- Work instruction: Each line of the data below that contains "foldr" must be copied.

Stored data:
(* ===== verification/OpenAI.v ===== *)
(** * The OpenAI endpoints: what their transformers share

    [compatibility/openai_service/]: errors ([openai_error.rs],
    [responses_error.rs], [try_universal_error_chunk.rs]), the arguments of
    tool calls, the usage object; and [chunk_forwarding_session_controller/],
    the session that turns every message of the request path into the outputs
    of a transformer, which is the class [TransformsOutgoingMessage].

    JSON values are built by [serde_json]'s [json!] and printed by its
    [to_string]: the class [JsonBuilder].  The fields of [TokenUsage] and the
    id of a parsed call belong to the llama.cpp bindings: [OpenAIFields]. *)

From stdpp Require Import pretty.
From S2P Require Import Prelude Messages Tokio Requests ToolCalls.
Local Open Scope Z_scope.

Class JsonBuilder `{JsonTypes} : Type := {
  json_null : JsonValue;
  json_bool : bool -> JsonValue;
  json_number : Z -> JsonValue;
  json_string : string -> JsonValue;
  json_array : list JsonValue -> JsonValue;
  json_object : list (string * JsonValue) -> JsonValue;
  json_to_string : JsonValue -> result string string;
  json_display : JsonValue -> string;
}.

Class OpenAIFields `{LlamaTypes} : Type := {
  call_id : ParsedToolCall -> string;
  prompt_tokens : TokenUsage -> Z;
  cached_prompt_tokens : TokenUsage -> Z;
  input_audio_tokens : TokenUsage -> Z;
  reasoning_tokens : TokenUsage -> Z;
  completion_tokens : TokenUsage -> Z;
  total_tokens : TokenUsage -> Z;
}.

(** [.map(f).collect::<Result<Vec<_>>>()] *)
Fixpoint collect_results {A B E : Type} (f : A -> result B E) (l : list A) : result (list B) E :=
  match l with
  | [] => Ok []
  | x :: rest =>
      let? y := f x in
      let? ys := collect_results f rest in
      Ok (y :: ys)
  end.

(** Strings one after the other. *)
Definition join_text (texts : list string) : string := foldr String.app ""%string texts.

Lemma join_text_app (l1 l2 : list string) : join_text (l1 ++ l2) = join_text l1 +:+ join_text l2.
Proof.
  unfold join_text. induction l1 as [|x l1 IH]; [done|]. simpl. by rewrite IH, string_app_assoc.
Qed.

Lemma join_text_snoc (l : list string) (x : string) : join_text (l ++ [x]) = join_text l +:+ x.
Proof. rewrite join_text_app. simpl. by rewrite string_app_nil_r. Qed.

(** ** Transformers and the session *)

Inductive TransformResult : Type :=
| Chunk (text : string)
| Discard
| TransformError (text : string).

(** The trait [TransformsOutgoingMessage]; the state behind the transformer's
    mutex is threaded, also when the transformation fails. *)
Class TransformsOutgoingMessage `{LlamaTypes} (T State Output : Type) : Type :=
  transform : T -> State -> OutgoingMessage -> State * result (list Output) string.
#[global] Hint Mode TransformsOutgoingMessage - ! - - : typeclass_instances.

Section Session.
Context `{LlamaTypes} {T State Output : Type} `{!TransformsOutgoingMessage T State Output}.
Context {chan : Type -> Type} `{!UnboundedChannel chan}.

Record ChunkForwardingSessionController : Type := {
  chunk_tx : chan Output;
  transformer : T;
  transformer_state : State;
}.

(** The loop over the outputs; a closed channel ends it. *)
Fixpoint send_chunks (outputs : list Output) (tx : chan Output) : chan Output * bool :=
  match outputs with
  | [] => (tx, true)
  | o :: rest =>
      match chan_send tx o with
      | None => (tx, false)
      | Some tx' => send_chunks rest tx'
      end
  end.

(** [ControlsSession::send_response]: whether it succeeded. *)
Definition session_send_response (message : OutgoingMessage)
    (c : ChunkForwardingSessionController) : ChunkForwardingSessionController * bool :=
  match transform (transformer c) (transformer_state c) message with
  | (s', Err _) =>
      ({| chunk_tx := chunk_tx c; transformer := transformer c; transformer_state := s' |}, false)
  | (s', Ok outputs) =>
      let '(tx', ok) := send_chunks outputs (chunk_tx c) in
      ({| chunk_tx := tx'; transformer := transformer c; transformer_state := s' |}, ok)
  end.

(** The messages of one request, up to the first that cannot be sent: after
    it the request path sends nothing more. *)
Fixpoint session_run (messages : list OutgoingMessage) (c : ChunkForwardingSessionController)
    : ChunkForwardingSessionController * bool :=
  match messages with
  | [] => (c, true)
  | m :: rest =>
      match session_send_response m c with
      | (c', true) => session_run rest c'
      | (c', false) => (c', false)
      end
  end.

(** The same run without the channel: the outputs of every message. *)
Fixpoint transform_all (t : T) (s : State) (messages : list OutgoingMessage)
    : State * result (list Output) string :=
  match messages with
  | [] => (s, Ok [])
  | m :: rest =>
      match transform t s m with
      | (s', Err e) => (s', Err e)
      | (s', Ok outputs) =>
          match transform_all t s' rest with
          | (s2, Err e) => (s2, Err e)
          | (s2, Ok more) => (s2, Ok (outputs ++ more))
          end
      end
  end.

Lemma send_chunks_alive (outputs : list Output) (tx : chan Output) :
  chan_receiver_alive tx = true ->
  exists tx', send_chunks outputs tx = (tx', true) /\
    chan_pending tx' = chan_pending tx ++ outputs /\ chan_receiver_alive tx' = true.
Proof.
  revert tx. induction outputs as [|o rest IH]; intros tx Hal; simpl.
  - exists tx. by rewrite app_nil_r.
  - destruct (chan_send tx o) as [tx1|] eqn:Hs.
    + apply chan_send_some in Hs as [Hp Ha]. destruct (IH tx1 Ha) as (tx' & -> & Hp' & Ha').
      exists tx'. split_and!; [done| |done]. by rewrite Hp', Hp, <- app_assoc.
    + apply chan_send_none in Hs. congruence.
Qed.
(** The answer of the non-streaming endpoint: an error anywhere in the
    stream wins, in the order of the stream, even over a completion; without
    one the answer is the completion of everything that was generated if the
    stream ended with a summary, and an error of its own otherwise. *)
Theorem chat_completion_answer (n : OpenAINonStreamingResponseTransformer)
    (generated_by_ : option string) (request_id : string) (tokens : list GeneratedTokenResult)
    (last_message : OutgoingMessage)
    (Htokens : Forall (fun token => is_done token = false) tokens)
    (Hlast : forall notification, last_message <> OutgoingMessageNotification notification) :
  let messages := map (token_message generated_by_ request_id) tokens ++ [last_message] in
  exists results,
    snd (transform_all n openai_non_streaming_state_default messages) = Ok results /\
    let answer := collected_response "no completion produced" results in
    match omap try_universal_error_chunk messages, last_message with
    | TransformError e :: _, _ => answer = {| status := 500; body := e |}
    | [], OutgoingMessageResponse
            {| response_request_id := rid;
               response := OutgoingGeneratedToken (Done summary) |} =>
        status answer = 200 /\
        build_done_chunk n rid summary
          {| collected_content := all_content tokens; collected_tool_calls := all_calls tokens |}
        = Ok (body answer)
    | _, _ => status answer = 500
    end.
Proof.
  assert (Hnd : Forall (fun token => forall summary, token <> Done summary) tokens).
  { eapply Forall_impl; [exact Htokens|]. by intros [] ? ?. }
  intros messages. subst messages.
  rewrite (transform_all_app _ _ _ _ _ _
    (non_streaming_run n openai_non_streaming_state_default generated_by_ request_id tokens Hnd)).
  rewrite omap_app. cbn [collected_content collected_tool_calls openai_non_streaming_state_default].
  change (""%string +:+ all_content tokens) with (all_content tokens). rewrite app_nil_l.
  set (errors := omap try_universal_error_chunk (map (token_message generated_by_ request_id) tokens)).
  set (s1 := {| collected_content := all_content tokens; collected_tool_calls := all_calls tokens |}).
  assert (Herr : forall more, (errors = [] /\ True) \/
    exists e rest, errors = TransformError e :: rest /\
      collected_response "no completion produced" (errors ++ more) = {| status := 500; body := e |}).
  { intros more. destruct errors as [|r rest] eqn:He; [by left | right].
    assert (Hr : exists e, r = TransformError e).
    { assert (Hin : r ∈ errors) by (rewrite He; left). unfold errors in Hin.
      apply list_elem_of_omap in Hin as (m & _ & Hm). unfold try_universal_error_chunk in Hm.
      destruct (is_embedding_response m); [by simplify_eq; eexists|].
      destruct (classify m); simplify_eq/=. by eexists. }
    destruct Hr as [e ->]. by exists e, rest. }
  pose proof (fun rid summary => build_done_chunk_total n rid summary s1) as Htotal.
  cbn [transform_all].
  destruct (transform n s1 last_message) as [s2 [out|err]] eqn:Htr.
  - exists (errors ++ out ++ []). rewrite app_nil_r. split; [done|].
    destruct (Herr out) as [[-> _]|(e & rest & -> & Ha)]; [|exact Ha]. simpl.
    apply (f_equal snd) in Htr. unfold transform, non_streaming_transform in Htr. simpl in Htr |- *.
    destruct (try_universal_error_chunk last_message) as [c|] eqn:Hc.
    + simpl in Htr. injection Htr as <-. unfold try_universal_error_chunk in Hc.
      destruct (is_embedding_response last_message); [by injection Hc as <-|].
      destruct (classify last_message); simpl in Hc; [by injection Hc as <-|done].
    + destruct last_message as [?|?|[by_ rid [?|[]| |]]]; simpl in Hc, Htr; try discriminate;
        try (injection Htr as <-); try done.
      destruct (Htotal rid summary) as [c Hb]. rewrite Hb in Htr. simpl in Htr.
      injection Htr as <-. done.
  - exfalso. apply (f_equal snd) in Htr.
    unfold transform, non_streaming_transform, try_universal_error_chunk in Htr.
    destruct last_message as [?|?|[by_ rid [?|[]| |]]]; simpl in Htr; try discriminate;
      [by apply (Hlast notification)|].
    destruct (Htotal rid summary) as [c Hb]. rewrite Hb in Htr. done.
Qed.
Definition flush (failure : option IoError) (outcome : DownloadOutcome)
    : result DownloadOutcome StreamToPartialFileError :=
  match failure with
  | Some error => Err (WriteError error)
  | None => Ok outcome
  end.

(** [None]: the body has nothing to read yet. *)
Fixpoint stream_to_partial_file (flush_failure : option IoError) (body : list BodyTurn) (f : Files)
    : Files * list ProgressEvent * option (result DownloadOutcome StreamToPartialFileError) :=
  match body with
  | [] => (f, [], None)
  | BodyCancelled :: _ => (f, [], Some (flush flush_failure DownloadCancelled))
  | BodyEnd :: _ => (f, [], Some (flush flush_failure DownloadCompleted))
  | BodyFailed source :: _ => (f, [], Some (Err (StreamError source)))
  | BodyChunk chunk (Some (written, error)) :: _ =>
      (append (take written chunk) f, [], Some (Err (WriteError error)))
  | BodyChunk chunk None :: body =>
      let '(f, events, outcome) := stream_to_partial_file flush_failure body (append chunk f) in
      (f, OnChunk (Z.of_nat (length chunk)) :: events, outcome)
  end.

(** ** [DownloadManager] *)

Record Response : Type := {
  status : Z;
  content_range_start : option Z;
  content_length : option Z;
  body : list BodyTurn;
}.

Inductive Sent : Type :=
| SendCancelled
| SendFailed (source : string)
| Responded (response : Response).

(** How the calls of one attempt turn out.  [requested] answers the request,
    given the offset of its [Range] header, if it has one. *)
Record Attempt : Type := {
  size_failure : option IoError;
  requested : option Z -> Sent;
  remove_failure : option IoError;
  truncate_failure : option IoError;
  open_failure : option IoError;
  flush_failure : option IoError;
  rename_failure : option IoError;
}.

(** The result of an attempt with the calls of the sink; [None] while the
    body has nothing to read. *)
Definition AttemptResult : Type :=
  Files * list ProgressEvent * option (result DownloadOutcome DownloadAttemptError).

(** From [partial.open_for_append()] to the end. *)
Definition receive_body (a : Attempt) (response : Response) (offset : Z) (f : Files) : AttemptResult :=
  let started :=
    OnStarted ((fun length_ => wrap_u64 (offset + length_)) <$> content_length response) offset in
  match open_for_append (open_failure a) f with
  | (f, Err error) => (f, [started], Some (Err (AttemptIo error)))
  | (f, Ok _) =>
      match stream_to_partial_file (flush_failure a) (body response) f with
      | (f, events, None) => (f, started :: events, None)
      | (f, events, Some (Err (StreamError source))) =>
          (f, started :: events, Some (Err (AttemptInterrupted source)))
      | (f, events, Some (Err (WriteError error))) =>
          (f, started :: events, Some (Err (AttemptIo error)))
      | (f, events, Some (Ok DownloadCancelled)) =>
          (f, started :: events, Some (Ok DownloadCancelled))
      | (f, events, Some (Ok DownloadCompleted)) =>
          match finalize (rename_failure a) f with
          | (f, Err error) => (f, started :: events, Some (Err (AttemptIo error)))
          | (f, Ok _) => (f, started :: events ++ [OnFinished], Some (Ok DownloadCompleted))
          end
      end
  end.

Definition stale (a : Attempt) (f : Files) : AttemptResult :=
  match remove (remove_failure a) f with
  | (f, Err error) => (f, [], Some (Err (AttemptIo error)))
  | (f, Ok _) => (f, [], Some (Err AttemptPartialFileStale))
  end.

Definition attempt_download (a : Attempt) (f : Files) : AttemptResult :=
  match current_size (size_failure a) f with
  | Err error => (f, [], Some (Err (AttemptIo error)))
  | Ok offset =>
      let sent_range_header := 0 <? offset in
      match requested a (if sent_range_header then Some offset else None) with
      | SendCancelled => (f, [], Some (Ok DownloadCancelled))
      | SendFailed source => (f, [], Some (Err (AttemptUnreachable source)))
      | Responded response =>
          match from_status (status response) sent_range_header with
          | ClassNotFound => (f, [], Some (Err AttemptNotFound))
          | ClassPermissionDenied status => (f, [], Some (Err (AttemptPermissionDenied status)))
          | ClassPartialFileStale => stale a f
          | ClassServerError status => (f, [], Some (Err (AttemptServerError status)))
          | ClassClientError status => (f, [], Some (Err (AttemptClientError status)))
          | StreamFromStartIgnoringRange =>
              match truncate (truncate_failure a) f with
              | (f, Err error) => (f, [], Some (Err (AttemptIo error)))
              | (f, Ok _) => receive_body a response 0 f
              end
          | StreamFromCurrentOffset =>
              if bool_decide (content_range_start response = Some offset)
              then receive_body a response offset f
              else stale a f
          | StreamFromStart => receive_body a response offset f
          end
      end
  end.

Definition download_error (error : DownloadAttemptError) : DownloadError :=
  match error with
  | AttemptUnreachable source => DownloadServerIsUnreachable source
  | AttemptServerError status => DownloadServerErrored status
  | AttemptClientError status => DownloadServerRejectedRequest status
  | AttemptInterrupted source => DownloadInterrupted source
  | AttemptNotFound => NotFound
  | AttemptPermissionDenied status => PermissionDenied status
  | AttemptPartialFileStale => PartialFileStale
  | AttemptIo source => classify_cache_failure source
  end.
(* ===== verification/ModelSources.v ===== *)
(** * Where the agent gets a model from

    [resolve_desired_model.rs] and [model_source/]: a local path
    ([local.rs]), a URL that is downloaded into the cache ([url.rs], over
    [Downloads] and [paddler_cache_dir/src/cached_downloaded_model.rs]) and
    Hugging Face ([huggingface.rs], whose client is a library).  Resolving
    changes the status of the agent: its issues and its download progress. *)

From Stdlib Require Import Ascii.
From S2P Require Import Prelude.
From S2P Require Import Bytes.
From S2P Require Import Tokio.
From S2P Require Import Messages.
From S2P Require Import AgentIssues.
From S2P Require Import SlotStatus.
From S2P Require Import Downloads.
Local Open Scope Z_scope.

Inductive DesiredModelResolution : Type :=
| Cancelled
| NotConfigured
| Resolved (path : string)
| LocalFileMissing (path : string).

(** ** The cache directory *)

Record CacheDir : Type := {
  explicit : option string;
  home : option string;
  xdg : option string;
}.

(** [PathBuf::join] of a relative name, on Unix. *)
Definition path_join (root name : string) : string :=
  if bool_decide (root = ""%string) || bool_decide (last (String.list_byte_of_string root) = Some "047"%byte)
  then root +:+ name
  else root +:+ "/" +:+ name.

Definition cache_dir_resolve (c : CacheDir) : result string string :=
  match explicit c with
  | Some explicit => Ok explicit
  | None =>
      match xdg c with
      | Some xdg => Ok (path_join xdg "paddler")
      | None =>
          match home c with
          | Some home => Ok (path_join (path_join home ".cache") "paddler")
          | None => Err "HOME not set; cannot derive paddler cache directory"%string
          end
      end
  end.

(** On Windows; joining a name follows its own rules there. *)
Record WindowsCacheDir : Type := {
  windows_explicit : option string;
  localappdata : option string;
  userprofile : option string;
}.

Definition windows_cache_dir_resolve (join : string -> string -> string) (c : WindowsCacheDir)
    : result string string :=
  match windows_explicit c with
  | Some explicit => Ok explicit
  | None =>
      match localappdata c with
      | Some localappdata => Ok (join localappdata "paddler"%string)
      | None =>
          match userprofile c with
          | Some userprofile => Ok (join (join (join userprofile "AppData") "Local") "paddler")%string
          | None => Err "USERPROFILE not set; cannot derive paddler cache directory"%string
          end
      end
  end.

Definition hex_digit (n : Z) : ascii := ascii_of_N (Z.to_N (if n <? 10 then 48 + n else 87 + n)).

(** [format!("{byte:02x}")] for every byte. *)
Definition hex_lowercase (l : bytes) : string :=
  foldr (fun b acc => String (hex_digit (Bytes.code b / 16)) (String (hex_digit (Bytes.code b mod 16)) acc))
    EmptyString l.

Record CachedDownloadedModel : Type := {
  cache_file_path : string;
  cache_subdir : string;
  lock_file_path : string;
}.

Definition DOWNLOADED_MODELS_SUBDIR : string := "downloaded-models".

- Output of the exercise:
Definition join_text (texts : list string) : string := foldr String.app ""%string texts.
  foldr (fun b acc => String (hex_digit (Bytes.code b / 16)) (String (hex_digit (Bytes.code b mod 16)) acc))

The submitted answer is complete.